__Task to complete__
A verbatim reproduction of the lines below, from the line containing "- [CacheHeap], [CacheHeapSpec]: the" through the line containing "a slice of [Lookup]", both ends included, is the whole required output.

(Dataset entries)
(* ===== verification/Prelude.v ===== *)
(** * A verification development for cross-cluster-connectivity

    The program resolves the services of one Kubernetes cluster by name in
    others.  Two long running programs share the work.

    - [xcc-dns-controller] runs on the management cluster.  For every
      GatewayDNS resource it searches the workload clusters the resource
      selects, collects the load balancer service ("gateway") of each, and
      writes one EndpointSlice per gateway into all workload clusters of the
      namespace ([src/pkg/controllers/gatewaydns]).
    - [dns-server] runs on each workload cluster.  A controller reconciles
      those EndpointSlices into an in-memory record cache
      ([src/pkg/controllers/endpointslicedns]) which a CoreDNS plugin answers
      from ([src/pkg/coredns/plugins/crosscluster]).

    A third program, [dns-config-patcher], points the cluster's own DNS at the
    DNS server by a block in its Corefile ([src/pkg/dnsconfig]).

    ** Files

    Shared: this file (errors, results with panics, the state monad [M] of
    calls, Go slices and maps, lemmas on loops), [GoStrings] and [GoNet] (what is used of Go's [strings], [regexp]
    and [net]; [GoNetSpec] has the parse and print round trip of IPs), [GoTime]
    ([time.ParseDuration], to the wrap-around of its integers and the rounding of its
    fractions; [GoTimeSpec] has its range and the sums it reads), [GoFlag] (the package
    [flag]: the uses of flags that were written are read back), [GoSync]
    (objects whose methods run under a [sync.RWMutex], with the proofs that they
    are linearizable and that their calls complete),
    [DNSLib] (the class of the two [miekg/dns] functions and their laws),
    [K8s] (the objects, and [apis/connectivity/v1alpha1]), [Kube] (the classes
    of client calls, the laws of API servers - [api_server], [api_frame], [api_keyed],
    [service_api] -, and what a controller registers), [KubeMem] (an in-memory
    instance of them, whose validation of EndpointSlices wants between one and a
    hundred addresses in each endpoint, IPv4 ones in a slice of that type).

    Each component has a file of definitions that follows the Go file, and a
    [Spec] file with its abstract specification, lemmas, properties and
    witnesses:

    - [Cache], [CacheSpec]: [endpointslicedns/cache.go].  A method is a function
      on [DNSCache]; each runs under the cache's mutex, so an interleaving of goroutines
      is a sequence of operations ([cache_step], [reachable]; [CacheSync] proves it).  [abs] reads
      the two maps as one map from resource keys to records; the operations
      refine the obvious operations on it, under the invariant [cache_inv].
      Lookups are characterised by the candidate names, nearest first.
    - [CacheSync]: the bodies of the same methods as statements under the
      mutex, run by any number of goroutines.  Every execution acts and answers
      as the operations of [Cache] in the order in which the calls took the
      lock, and no call is ever stuck.
    - [CacheHeap], [CacheHeapSpec]: the same file over slices that share
      backing arrays, with element writes in place and an [append] that may
      have room.  The slices of different names stay [separated], by which
      every operation computes what [Cache] says; what a reader sees that keeps
      a slice of [Lookup] across a write is a theorem of its own.
    - [CacheReaders]: [Services] of the plugin and [IsValid] ranging over such a
      slice while other goroutines write.  Each operation is a sequence of single writes to
      memory ([hm_step]), under which an array belongs to one name for good.
    - [EndpointSliceDNS], [EndpointSliceDNSSpec]: [endpointslicedns/controller.go].
      [Reconcile] acts on the cache and a log; it refines [spec_reconcile]
      on the abstract records, and reconciling all names leaves the records
      of the current slices.  [ServerTrace] runs it against an API server that
      changes meanwhile and reads that fail: the server catches up.
    - [ClusterGateway], [ClusterGatewaySpec]: [gatewaydns/cluster_gateway.go],
      [cluster_gateway_collector.go], [cluster_searcher.go].  Collection is
      total and every reachable gateway has its slice.
    - [Converge], [ConvergeSpec]: [gatewaydns/endpoint_slice_reconciler.go].
      [in_sync] says field by field what the slice of a gateway holds, and
      [converged] where each slice of a cluster ends; a run gets there,
      a second run writes nothing, and a fleet with failing clusters still
      gets there on the healthy ones.  [confined] bounds what a run does that
      fails half way.  Go's map iteration order is the
      argument [RangeOrder], arbitrary in every theorem.
    - [GatewayDNS], [GatewayDNSSpec]: [gatewaydns/controller.go].  [Reconcile]
      composes the above, with the gateways that the clusters have
      ([gathered], stated over the services, not over the collector); the events
      of clusters agree with the search; the polling
      goroutine is the step relation [PollGatewayDNS], its invariant by
      induction on the steps.  [Fleet]: what one reconciliation does to a fleet
      that several GatewayDNS with disjoint clusters share ([run_effect]), and
      that it keeps the others settled.
      [Worker]: the controller as a state machine with its queue, retries,
      restarts and a world that changes ([controller_step]); it catches up, and
      a deletion it does not hear of leaves its slices behind.
    - [DNSConfig], [DNSConfigSpec]: [dnsconfig/corefile_patcher.go],
      [dns_service_watcher.go], [cmd/dns-config-patcher/main.go].
    - [CrossCluster], [CrossClusterSpec]: the CoreDNS plugin; CoreDNS is the
      class [CoreDNS], of which only the documented behaviour of [plugin.A] is
      assumed, where a theorem names it ([plugin_A_laws]).
    - [Commands]: [cmd/xcc-dns-controller/main.go] with its flags and its
      environment, and the plugin order of [cmd/dns-server/main.go].
    - [Registration]: the [init] functions of the three programs and of
      [apis/connectivity/v1alpha1]: the kinds in their schemes, and the plugins
      the DNS server links, which are those of its directives.
    - [DeepCopy], [DeepCopySpec]: [apis/connectivity/v1alpha1/zz_generated.deepcopy.go],
      over a memory that structs point into; a copy has the value of the
      original and shares nothing with it.
    - [Fakes], [FakesSpec]: [gatewaydns/gatewaydnsfakes], the seven functions
      that are generated for a method written once ([fake_call] and so on) and
      instantiated for every method of the two interfaces; the order of their
      mutexes is the step relation [fake_step].
    - [System]: from a slice in sync with a gateway to the answer of an A
      question.  [EndToEnd] composes everything: from the reconciliation of a
      GatewayDNS on the management cluster, over any history of the DNS server
      of a workload cluster, to its answers.
    - [Deployment]: a DNS server as a state machine with its informer, its
      queue, crashes and starts ([server_step]).  A server gets through its
      work, and one that has only seen one slice ask for a domain has only that
      slice's record under it.  [Running]: the servers of all clusters next to
      the controller of [Worker], in one step relation ([running_step]) that
      starts with the controller and no server; this has the theorem on the
      whole program.

    ** Validation

    An API server may refuse a slice.  The theorems that a write arrives ask
    that validation accepts the slices of the gateways concerned and no others
    ([acceptable], for the gateways of a request [accepted]): in the cluster
    no slice of another address type is stored under their names, and their
    addresses are valid.  A load balancer that only publishes a host name
    is not such a gateway, its slice has the empty string as an address.
    In [Worker] a request whose gateways are not all accepted stays in
    [cs_dirty], so that nothing is claimed of it; what a run may do in that case
    is [confined], which is enough for the other requests.

    ** Conventions

    A Go call on a world [W] is [M W A]: [Ok] returns, [Err] returns an error,
    [Panic] is a run time panic; the world is kept on every outcome.  A client
    call is a [Call], a function of the world that may change it, so that a
    theorem about arbitrary clients covers every answer and every failure.
    A nil slice or map is [None].  Logging is dropped, except in [EndpointSliceDNS], where
    the log is the only trace of invalid data.  What the code cannot see is an
    argument: clocks, latencies, the choice of [select], the order of ranges.

    Fuel occurs in four places.  [replace_all] and [trim_front] get the
    length of their input, and each step consumes a byte.  The watcher
    [GetDNSServiceClusterIP] gets one unit per poll;
    [GetDNSServiceClusterIP_terminates] proves that the quotient of the time
    out by the interval and one more is enough, which is 11 for the program.
    [ParseDuration] gives [parse_units] the length of its text; each unit
    consumes a byte, so it is never used up ([parse_units_enough]).

    In [merge] Go writes into the annotation map that the listing's item
    shares with [existingEndpointSliceMap].  The items are only read there
    for their keys afterwards, so a fresh map is the same to every reader.

    ** Not modelled

    Controller-runtime and CoreDNS themselves: what [SetupWithManager] and
    [setup] register is data handed to a parameter, as are the manager and the
    cluster cache tracker that [main] builds.  The queue between an event
    and its reconciliation is the choice of the sequences in [ServerTrace],
    and a set of names in [Worker] and [Deployment], without its rate
    limits.  There, a reconciliation is one step: the world does not change
    between two of its calls.  [tools/] pins build tools and has no behaviour.

    [DNSLibLaws] follows the documentation of [miekg/dns]; version 1.1.49 falls
    short of [CanonicalName_idem] for names that end in an odd number of
    backslashes, which host names do not.

    A cache lookup hands out its internal slice after the lock is released;
    [CacheHeap] has the slice and [CacheReaders] the loops over it,
    with reads of single entries atomic (Go leaves open what a read of an
    entry that is being overwritten sees).  [EndpointSliceDNS] and
    [CrossCluster] are over [Cache] and read the contents at the time
    of the call.  [CacheSync] has the elements of the slices, not their
    arrays.

    In [DeepCopy] the structs of apimachinery and their [DeepCopyInto] are
    parameters with the promise [copies].  In [Fakes] a stub is a function of
    a world outside of the fake, and the data and the locking are separate
    models.

    ** Plan

    Every function of the program is modelled.  What could follow: the calls
    of one reconciliation interleaved with changes of the world in [Worker],
    and the rate limits of its queue. *)
From stdpp Require Export base gmap sets list strings.
From Stdlib Require Export Ascii.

__Solved problem__
    - [CacheHeap], [CacheHeapSpec]: the same file over slices that share
      backing arrays, with element writes in place and an [append] that may
      have room.  The slices of different names stay [separated], by which
      every operation computes what [Cache] says; what a reader sees that keeps
      a slice of [Lookup] across a write is a theorem of its own.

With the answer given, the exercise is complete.